Record set below:

(** X12: on the mock, [activate_task] and [deactivate_task] set the flag of
    the named task and of no other, keep the names and the order of the
    table, and do nothing at all, silently, for a name that is not in it. *)
Theorem mock_task_flag_is_set_for_one_task :
  forall (b : bool) task m,
    let m' := if b then Mock.activate_task task m else Mock.deactivate_task task m in
    (forall k,
        dict_get (Mock._tasks m') k
        = if String.eqb task k
          then option_map (Mock.set_active b) (dict_get (Mock._tasks m) k)
          else dict_get (Mock._tasks m) k) /\
    dict_keys (Mock._tasks m') = dict_keys (Mock._tasks m) /\
    (dict_in task (Mock._tasks m) = false -> m' = m).
Proof.
  intros b task m m'. subst m'. split; [|split].
  - intros k. unfold Mock.activate_task, Mock.deactivate_task, dict_in.
    destruct b, (dict_get (Mock._tasks m) task) eqn:E;
      cbn [Mock.with_tasks Mock._tasks]; rewrite ?dict_get_update; try reflexivity;
      destruct (String.eqb_spec task k) as [<-|]; try reflexivity; now rewrite E.
  - apply flip_task_keeps_table.
  - intros H. unfold Mock.activate_task, Mock.deactivate_task. rewrite H.
    now destruct b.
Qed.

(** ** Files on the mock *)

Lemma rstrip_slash_slash d :
  MockFull.rstrip_slash (d +:+ "/") = MockFull.rstrip_slash d.
Proof.
  induction d as [|c d IH]; [reflexivity|].
  change (String c d +:+ "/") with (String c (d +:+ "/")).
  cbn [MockFull.rstrip_slash]. now rewrite IH.
Qed.

(** X13: on the mock, a file reads back as it was uploaded (text as its
    encoding) and other paths are untouched; once deleted, [read_file] raises
    [FileNotFoundError] naming the path, while [read_file_str] returns that
    message as if it were the text of the file. *)
Theorem mock_file_round_trip :
  forall F (encode : string -> MockFull.bytes)
         (decode : MockFull.bytes -> option string)
         filename directory content (m : MockFull.RWSMock F),
    let path := MockFull._resolve_path filename directory in
    MockFull.read_file F filename directory
      (MockFull.upload_file F encode filename content directory m)
    = inr (match content with inl s => encode s | inr b => b end) /\
    (forall f d,
        MockFull._resolve_path f d <> path ->
        MockFull.read_file F f d
          (MockFull.upload_file F encode filename content directory m)
        = MockFull.read_file F f d m) /\
    MockFull.read_file F filename directory (MockFull.delete_file F filename directory m)
    = inl (MockFull.FileNotFoundError ("Path does not exist: " +:+ path)) /\
    MockFull.read_file_str F decode filename directory
      (MockFull.delete_file F filename directory m)
    = inr ("Path does not exist: " +:+ path) /\
    (forall s,
        decode (encode s) = Some s ->
        MockFull.read_file_str F decode filename directory
          (MockFull.upload_file F encode filename (inl s) directory m)
        = inr s).
Proof.
  intros F encode decode filename directory content m path. subst path.
  assert (forall c,
             MockFull.read_file F filename directory
               (MockFull.upload_file F encode filename c directory m)
             = inr (match c with inl s => encode s | inr b => b end)) as Hup.
  { intros c. unfold MockFull.read_file, MockFull.upload_file. cbn.
    now rewrite lookup_insert_eq. }
  assert (MockFull.read_file F filename directory
            (MockFull.delete_file F filename directory m)
          = inl (MockFull.FileNotFoundError
                   ("Path does not exist: "
                    +:+ MockFull._resolve_path filename directory))) as Hdel.
  { unfold MockFull.read_file, MockFull.delete_file.
    destruct (MockFull._files m !! MockFull._resolve_path filename directory) eqn:E;
      cbn; [now rewrite lookup_delete_eq | now rewrite E]. }
  repeat split.
  - apply Hup.
  - intros f d Hne. unfold MockFull.read_file, MockFull.upload_file. cbn.
    rewrite lookup_insert_ne by congruence. reflexivity.
  - exact Hdel.
  - unfold MockFull.read_file_str. now rewrite Hdel.
  - intros s Hs. unfold MockFull.read_file_str. rewrite Hup. now rewrite Hs.
Qed.

(** X14: on the mock, with a directory given, slashes at the end of the
    directory and at the start of the file name do not matter: a file
    uploaded as [/name] under [dir/] is the file [name] under [dir]. Without a
    directory the name is the path as it stands. *)
Theorem mock_path_ignores_joining_slashes :
  forall F (encode : string -> MockFull.bytes) filename directory content
         (m : MockFull.RWSMock F),
    directory <> "" ->
    MockFull._resolve_path ("/" +:+ filename) (Some (directory +:+ "/"))
    = MockFull._resolve_path filename (Some directory) /\
    MockFull.read_file F filename (Some directory)
      (MockFull.upload_file F encode ("/" +:+ filename) content
         (Some (directory +:+ "/")) m)
    = inr (match content with inl s => encode s | inr b => b end) /\
    MockFull._resolve_path filename None = filename /\
    MockFull._resolve_path filename (Some "") = filename.
Proof.
  intros F encode filename directory content m Hd.
  assert (MockFull._resolve_path ("/" +:+ filename) (Some (directory +:+ "/"))
          = MockFull._resolve_path filename (Some directory)) as Hp.
  { unfold MockFull._resolve_path.
    apply String.eqb_neq in Hd. rewrite Hd.
    destruct directory as [|c d]; [discriminate|].
    change (String c d +:+ "/") with (String c (d +:+ "/")).
    cbn [String.eqb]. rewrite <- (rstrip_slash_slash (String c d)).
    reflexivity. }
  repeat split; [exact Hp|].
  unfold MockFull.read_file, MockFull.upload_file. cbn [MockFull._files MockFull.with_files].
  rewrite Hp. now rewrite lookup_insert_eq.
Qed.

End of Record set.

- **Task brief**: Once you find the line containing "intros b task", stop: reproduce exactly that line and every line of the data before it, and nothing else.

- **Response to the task**:
(** X12: on the mock, [activate_task] and [deactivate_task] set the flag of
    the named task and of no other, keep the names and the order of the
    table, and do nothing at all, silently, for a name that is not in it. *)
Theorem mock_task_flag_is_set_for_one_task :
  forall (b : bool) task m,
    let m' := if b then Mock.activate_task task m else Mock.deactivate_task task m in
    (forall k,
        dict_get (Mock._tasks m') k
        = if String.eqb task k
          then option_map (Mock.set_active b) (dict_get (Mock._tasks m) k)
          else dict_get (Mock._tasks m) k) /\
    dict_keys (Mock._tasks m') = dict_keys (Mock._tasks m) /\
    (dict_in task (Mock._tasks m) = false -> m' = m).
Proof.
  intros b task m m'. subst m'. split; [|split].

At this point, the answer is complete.